In short, I have mostly been feeling down about myself because I realized, hearing my dad talk about his reunion, that I don’t talk to anyone I grew up with anymore, save for Mark Thompson and Miles Riitters. I allowed myself, over the past 6–7 years, to shut down and shut out people. I know I was ignoring a lot of my own demons, and in the process I ignored a lot of good friends along the way. Hurt a few too, but that is something I would never write about on a blog. Mostly because those are regrets mostly meant to be healed one on one.
I’m writing this mostly to get my thoughts out. I don’t know if I will publish it; I will leave that to the cognizant me in the morning who usually knows better. If I do, I have promised myself I won’t edit it, aside from spelling of course.

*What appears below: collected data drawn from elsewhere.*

(* ===== verification/Matching.v ===== *)
(** * Trigger and condition matching ([kovert-core/src/engine.rs], free functions)

    [elapsed], [trigger_matches], [condition_matches], [path_matches],
    [eq_optional], [eq_optional_ci], [weekday_from_chrono] and
    [trigger_uses_sensor]. The [chrono] crate and the file system are
    parameters, collected in the class [EngineEnv]. *)

From stdpp Require Import base tactics option list strings gmap.
From Stdlib Require Import ZArith Lia Ascii.
From S2P Require Import Prelude RustStr RustPath Config Event.
Local Open Scope Z_scope.
Local Open Scope stdpp_scope.

(** [chrono::Weekday], the type [weekday_from_chrono] matches on. *)
Module Chrono.
Inductive ChronoWeekday := Mon | Tue | Wed | Thu | Fri | Sat | Sun.
End Chrono.

(** What the engine takes from outside the repository.
    - [parse_hm s]: [NaiveTime::parse_from_str s "%H:%M"], as nanoseconds
      since midnight ([NaiveTime] values compare as these);
    - [local_weekday t], [local_time_of_day t]: the weekday and the time of
      day of [t.with_timezone(&Local)];
    - [path_exists t p]: what [Path::exists] answers when a condition is
      evaluated in a snapshot taken at [t]. *)
Class EngineEnv := {
  parse_hm : string -> option Z;
  local_weekday : DateTime -> Chrono.ChronoWeekday;
  local_time_of_day : DateTime -> Z;
  path_exists : DateTime -> PathBuf -> bool;
}.

(** [(later - earlier).to_std().unwrap_or_default()]: a negative difference
    has no [std] duration and counts as zero. *)
Definition elapsed (later earlier : DateTime) : Duration :=
  if later - earlier <? 0 then 0 else later - earlier.

Definition path_matches (configured actual : PathBuf) (recursive : bool) : bool :=
  if recursive then path_starts_with actual configured else path_eqb actual configured.

Definition eq_optional (expected actual : option string) : bool :=
  is_none_or expected (fun value => eqb actual (Some value)).

Definition eq_optional_ci (expected actual : option string) : bool :=
  is_none_or expected (fun value =>
    is_some_and actual (fun candidate => eq_ignore_ascii_case candidate value)).

Definition weekday_from_chrono (value : Chrono.ChronoWeekday) : Weekday :=
  match value with
  | Chrono.Mon => Weekday.Mon
  | Chrono.Tue => Weekday.Tue
  | Chrono.Wed => Weekday.Wed
  | Chrono.Thu => Weekday.Thu
  | Chrono.Fri => Weekday.Fri
  | Chrono.Sat => Weekday.Sat
  | Chrono.Sun => Weekday.Sun
  end.

Fixpoint trigger_matches (trigger : TriggerSpec) (event : Event) : bool :=
  match trigger, event_kind event with
  | TriggerSpec.Tick, EventKind.Tick => true
  | TriggerSpec.File path operations recursive, EventKind.File event_path operation =>
      path_matches path event_path recursive
      && (match operations with [] => true | _ => false end
          || list_contains operations operation)
  | TriggerSpec.WifiChanged ssid bssid connected,
    EventKind.Wifi event_connected event_ssid event_bssid =>
      is_none_or connected (fun value => eqb value event_connected)
      && is_none_or ssid (fun value => eqb event_ssid (Some value))
      && is_none_or bssid (fun value =>
           is_some_and event_bssid (fun actual => eq_ignore_ascii_case actual value))
  | TriggerSpec.NetworkChanged interface online vpn,
    EventKind.Network event_online event_interface event_vpn =>
      is_none_or online (fun value => eqb value event_online)
      && is_none_or vpn (fun value => eqb value event_vpn)
      && is_none_or interface (fun value => eqb event_interface (Some value))
  | TriggerSpec.Usb action vendor_id product_id serial,
    EventKind.Usb event_action event_vendor event_product event_serial =>
      is_none_or action (fun value => eqb value event_action)
      && eq_optional_ci vendor_id event_vendor
      && eq_optional_ci product_id event_product
      && eq_optional serial event_serial
  | TriggerSpec.Mount action path, EventKind.Mount event_action event_path _ =>
      is_none_or action (fun value => eqb value event_action)
      && is_none_or path (fun value => path_eqb value event_path)
  | TriggerSpec.Process name running, EventKind.Process event_name event_running _ =>
      is_none_or running (fun value => eqb value event_running)
      && is_none_or name (fun value => eqb value event_name)
  | TriggerSpec.Service name active, EventKind.Service event_name event_active =>
      is_none_or active (fun value => eqb value event_active)
      && is_none_or name (fun value => eqb value event_name)
  | TriggerSpec.Port port open protocol, EventKind.Port event_port event_protocol event_open =>
      is_none_or port (fun value => eqb value event_port)
      && is_none_or open (fun value => eqb value event_open)
      && is_none_or protocol (fun value => eqb value event_protocol)
  | TriggerSpec.Session state user remote, EventKind.Session event_state event_user event_remote =>
      is_none_or state (fun value => eqb value event_state)
      && is_none_or remote (fun value => eqb value event_remote)
      && is_none_or user (fun value => eqb event_user (Some value))
  | TriggerSpec.Power on_ac battery_below lid_closed,
    EventKind.Power event_ac battery_percent event_lid =>
      is_none_or on_ac (fun value => eqb event_ac (Some value))
      && is_none_or lid_closed (fun value => eqb event_lid (Some value))
      && is_none_or battery_below (fun limit =>
           is_some_and battery_percent (fun actual => actual <? limit))
  | TriggerSpec.Hotkey name, EventKind.Hotkey event_name => eqb name event_name
  | TriggerSpec.IntegrityFailure component, EventKind.Integrity event_component valid _ =>
      negb valid && is_none_or component (fun value => eqb value event_component)
  | TriggerSpec.Manual name, EventKind.Manual event_name => eqb name event_name
  | TriggerSpec.SensorFailure sensor, EventKind.SensorFailure event_sensor _ =>
      is_none_or sensor (fun value => eqb value event_sensor)
  | TriggerSpec.All triggers, _ => forallb (fun item => trigger_matches item event) triggers
  | TriggerSpec.Any triggers, _ => existsb (fun item => trigger_matches item event) triggers
  | TriggerSpec.Not trigger, _ => negb (trigger_matches trigger event)
  | TriggerSpec.Sequence _ _, _ => false
  | _, _ => false
  end.

Fixpoint trigger_uses_sensor (trigger : TriggerSpec) (sensor : string) : bool :=
  match trigger with
  | TriggerSpec.Tick => eqb sensor "time"
  | TriggerSpec.File _ _ _ => eqb sensor "filesystem"
  | TriggerSpec.WifiChanged _ _ _ => eqb sensor "wifi"
  | TriggerSpec.NetworkChanged _ _ _ => eqb sensor "network"
  | TriggerSpec.Usb _ _ _ _ => eqb sensor "usb"
  | TriggerSpec.Mount _ _ => eqb sensor "mounts"
  | TriggerSpec.Process _ _ => eqb sensor "processes"
  | TriggerSpec.Service _ _ => eqb sensor "services"
  | TriggerSpec.Port _ _ _ => eqb sensor "ports"
  | TriggerSpec.Session _ _ _ => eqb sensor "sessions"
  | TriggerSpec.Power _ _ _ => eqb sensor "power"
  | TriggerSpec.Hotkey _ => eqb sensor "hotkeys"
  | TriggerSpec.IntegrityFailure _ => eqb sensor "integrity"
  | TriggerSpec.Manual _ => eqb sensor "manual"
  | TriggerSpec.SensorFailure expected => is_none_or expected (fun value => eqb value sensor)
  | TriggerSpec.All triggers | TriggerSpec.Any triggers | TriggerSpec.Sequence triggers _ =>
      existsb (fun item => trigger_uses_sensor item sensor) triggers
  | TriggerSpec.Not trigger => trigger_uses_sensor trigger sensor
  end.

Section condition_matches.
Context `{EngineEnv}.

(** The [TimeWindow] arm: both bounds inclusive, [start > end] wraps past
    midnight, a bound that does not parse matches nothing. *)
Definition time_window_matches (start end_ : string) (outside : bool)
    (weekdays : list Weekday) (now : DateTime) : bool :=
  match parse_hm start, parse_hm end_ with
  | Some start, Some end_ =>
      let tod := local_time_of_day now in
      let inside :=
        if start <=? end_ then (start <=? tod) && (tod <=? end_)
        else (start <=? tod) || (tod <=? end_) in
      let weekday_matches :=
        match weekdays with [] => true | _ => false end
        || list_contains weekdays (weekday_from_chrono (local_weekday now)) in
      weekday_matches && (if outside then negb inside else inside)
  | _, _ => false
  end.

Fixpoint condition_matches (condition : ConditionSpec) (snapshot : SystemSnapshot) : bool :=
  match condition with
  | ConditionSpec.All conditions =>
      forallb (fun item => condition_matches item snapshot) conditions
  | ConditionSpec.Any conditions =>
      existsb (fun item => condition_matches item snapshot) conditions
  | ConditionSpec.Not condition => negb (condition_matches condition snapshot)
  | ConditionSpec.TimeWindow start end_ outside weekdays =>
      time_window_matches start end_ outside weekdays (snap_now snapshot)
  | ConditionSpec.Wifi ssid bssid connected =>
      is_none_or connected (fun value => eqb value (snap_wifi_connected snapshot))
      && is_none_or ssid (fun value => eqb (snap_wifi_ssid snapshot) (Some value))
      && is_none_or bssid (fun value =>
           is_some_and (snap_wifi_bssid snapshot) (fun actual =>
             eq_ignore_ascii_case actual value))
  | ConditionSpec.Network online interface vpn =>
      is_none_or online (fun value => eqb value (snap_network_online snapshot))
      && is_none_or vpn (fun value => eqb value (snap_vpn_active snapshot))
      && is_none_or interface (fun value => eqb (snap_active_interface snapshot) (Some value))
  | ConditionSpec.Mode name => eqb name (snap_mode snapshot)
  | ConditionSpec.PathExists path exists_ => eqb (path_exists (snap_now snapshot) path) exists_
  | ConditionSpec.Mounted path mounted =>
      eqb (bool_decide (components path ∈ snap_mounts snapshot)) mounted
  | ConditionSpec.Process name running =>
      eqb (bool_decide (name ∈ snap_processes snapshot)) running
  | ConditionSpec.Service name active =>
      eqb (default false (snap_services snapshot !! name)) active
  | ConditionSpec.Port port open protocol =>
      eqb (bool_decide ((protocol, port) ∈ snap_ports snapshot)) open
  | ConditionSpec.Session state user remote =>
      is_none_or state (fun value => eqb (snap_session_state snapshot) (Some value))
      && is_none_or remote (fun value => eqb (snap_session_remote snapshot) value)
      && is_none_or user (fun value => eqb (snap_session_user snapshot) (Some value))
  | ConditionSpec.Power on_ac battery_below lid_closed =>
      is_none_or on_ac (fun value => eqb (snap_on_ac snapshot) (Some value))
      && is_none_or lid_closed (fun value => eqb (snap_lid_closed snapshot) (Some value))
      && is_none_or battery_below (fun limit =>
           is_some_and (snap_battery_percent snapshot) (fun actual => actual <? limit))
  | ConditionSpec.SensorHealthy sensor healthy =>
      eqb (default false (snap_sensor_health snapshot !! sensor)) healthy
  end.
End condition_matches.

This probably makes no sense to anyone reading. Good luck, and maybe I will do better next time.
August 30th, 2017
I’m sitting at Caribou again, only this time a bit further north as I have moved again. I have one year of seminary under my belt, have moved in with some new roommates closer to Bethel, and have spent some more time out and about instead of in my apartment.
I have just read through the upper and earlier portion of this writing. I look back and think of how distraught I was, how unsettled I felt about moving on to my next step and thinking, is this is? Not to say that moving to that/this step was a bad move. It has been very good so far, and most of the shortcomings are my own doing. Now that I have been away from home, not in a completely school-based setting, I’ve grown. I’ve changed. And for the better, I’d say.
Some part of me holds those regrets above. Probably always will, or at least for a while ahead of here. But I’m learning better how to let things go. Not completely, I’ll still try to reach out to people. But not getting a response back no longer has a sting to it. Not like it used to have.
I am actually pretty happy right now, at this point in life. I’ve shed the need to have someone with me to experience something new, or to go into a crowded place to find some entertainment. While it would be nice to share those times with someone, that need isn’t crippling anymore.
Which I take to be a sign of growth.
I am going to publish this now. No idea anymore where it goes, since I haven’t been on here in over a year.
As a goodbye, here’s this:
Go ahead, do what you were hoping to do today. Send that message, go to that show, get that cool pair of boots you were looking at. If they don’t respond, or it wasn’t as good as you thought it would be, or they rip up your feet, no problem. You did your part of the message. The show was still a good experience, in one way or another. And you can return those boots. It’s always worth a try.